**PROMPT:**
Beginning with the line where "destruct (_check_align (set_width_field" occurs, set down each line of the records through the final one, exactly and without additions.

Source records
- - - - -

Lemma valign_cells_middle (m : Z) (lw : list (list str)) :
  forall v j,
    nth_error v j = Some 109 -> (j < length lw)%nat ->
    valign_cells false m lw v = Raise TypeError.
Proof.
  induction lw as [|cell cells IH]; intros v j Hj Hlt; [simpl in Hlt; lia|].
  destruct v as [|a v]; [destruct j; discriminate|].
  cbn [valign_cells]. cbv zeta.
  destruct (a =? 109) eqn:Ea; [reflexivity|].
  destruct j as [|j].
  - simpl in Hj. inversion Hj; subst a. discriminate.
  - simpl in Hj. simpl in Hlt.
    rewrite (IH v j Hj) by lia. reflexivity.
Qed.

Lemma _splitit_middle (t : UniTable) (line : list str) (w : list Z)
  (v : list char) (j : nat) :
  t.(_width) = Some w -> t.(_valign) = Some v ->
  nth_error v j = Some 109 ->
  (j < length line)%nat -> (j < length w)%nat ->
  forall r, _splitit t line false <> Ok r.
Proof.
  intros Hw Hv Hj Hl Hlw r H. unfold _splitit, width_attr in H.
  rewrite Hw, Hv in H. cbn [rbind] in H.
  destruct (wrap_cells line w) as [lw|e] eqn:Ew; [|discriminate].
  cbn [rbind] in H. apply wrap_cells_length in Ew.
  destruct (reduce_max (map len lw)) as [mx|e]; [|discriminate].
  cbn [rbind] in H.
  rewrite (valign_cells_middle mx lw v j Hj) in H by lia.
  discriminate.
Qed.

Lemma draw_body_middle (t : UniTable) (row : list str)
  (rest : list (list str)) (w : list Z) (v : list char) (j : nat) :
  t.(_rows) = row :: rest ->
  t.(_width) = Some w -> t.(_valign) = Some v ->
  nth_error v j = Some 109 ->
  (j < length row)%nat -> (j < length w)%nat ->
  forall out, draw_body t <> Ok out.
Proof.
  intros Hr Hw Hv Hj Hl Hlw out H. unfold draw_body in H.
  destruct (rbind_ok _ _ _ H) as (top & _ & H1).
  destruct (rbind_ok _ _ _ H1) as (head & _ & H2).
  destruct (rbind_ok _ _ _ H2) as (body & H3 & _).
  rewrite Hr in H3. cbn [draw_rows] in H3.
  destruct (rbind_ok _ _ _ H3) as (l & H4 & _).
  unfold _draw_line in H4.
  destruct (rbind_ok _ _ _ H4) as (ln & H5 & _).
  exact (_splitit_middle t row w v j Hw Hv Hj Hl Hlw ln H5).
Qed.

Lemma _check_align_keeps_valign (t t' : UniTable) (u : unit) (v : list char) :
  _check_align t = (Ok u, t') -> t.(_valign) = Some v ->
  t'.(_valign) = Some v.
Proof.
  destruct t. unfold _check_align, bind, get, lift, modify, ret. simpl.
  destruct _header_align0, _align0, _valign0, _row_size0; simpl;
    intros H Hv; inversion H; subst; simpl; try exact Hv; discriminate.
Qed.

(** What a successful [draw] of a table that is not empty went through. *)
Lemma draw_nonempty_ok (t : UniTable) (o : option str) :
  fst (draw_nonempty t) = Ok o ->
  exists w out,
    (t.(_width) = Some w \/ (t.(_width) = None /\ fit_widths t = Ok w))
    /\ _check_align (set_width_field (Some w) t)
       = (Ok tt, snd (draw_nonempty t))
    /\ o = Some out
    /\ draw_body (snd (draw_nonempty t)) = Ok out.
Proof.
  unfold draw_nonempty.
  destruct (_compute_cols_width t) as [[u|e] t1] eqn:Hc.
  - rewrite (bind_ok _ _ _ _ _ Hc).
    assert (Ht1 : exists w,
               (t.(_width) = Some w
                \/ (t.(_width) = None /\ fit_widths t = Ok w))
               /\ t1 = set_width_field (Some w) t).
    { revert Hc. unfold _compute_cols_width, bind, get, lift, modify, ret.
      simpl. destruct (_width t) as [w|] eqn:Hw.
      - intros H. inversion H; subst. exists w. split; [left; reflexivity|].
        destruct t1; simpl in Hw; subst; reflexivity.
      - destruct (fit_widths t) as [w|e]; intros H; inversion H; subst.
        exists w. split; [right; split; reflexivity | reflexivity]. }
    destruct Ht1 as (w & Hw & ->).
    destruct (_check_align (set_width_field (Some w) t)) as [[u'|e] t2] eqn:Ha.
    + rewrite (bind_ok _ _ _ _ _ Ha). unfold bind, get, lift, ret. simpl.
      destruct (draw_body t2) as [out|e] eqn:Hb; simpl; intros H;
        inversion H; subst.
      exists w, out. destruct u'. auto.
    + rewrite (bind_raise _ _ _ _ _ Ha). discriminate.
  - rewrite (bind_raise _ _ _ _ _ Hc). discriminate.
Qed.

- - - - -

**RESULT FOR THIS TASK:**
    destruct (_check_align (set_width_field (Some w) t)) as [[u'|e] t2] eqn:Ha.
    + rewrite (bind_ok _ _ _ _ _ Ha). unfold bind, get, lift, ret. simpl.
      destruct (draw_body t2) as [out|e] eqn:Hb; simpl; intros H;
        inversion H; subst.
      exists w, out. destruct u'. auto.
    + rewrite (bind_raise _ _ _ _ _ Ha). discriminate.
  - rewrite (bind_raise _ _ _ _ _ Hc). discriminate.
Qed.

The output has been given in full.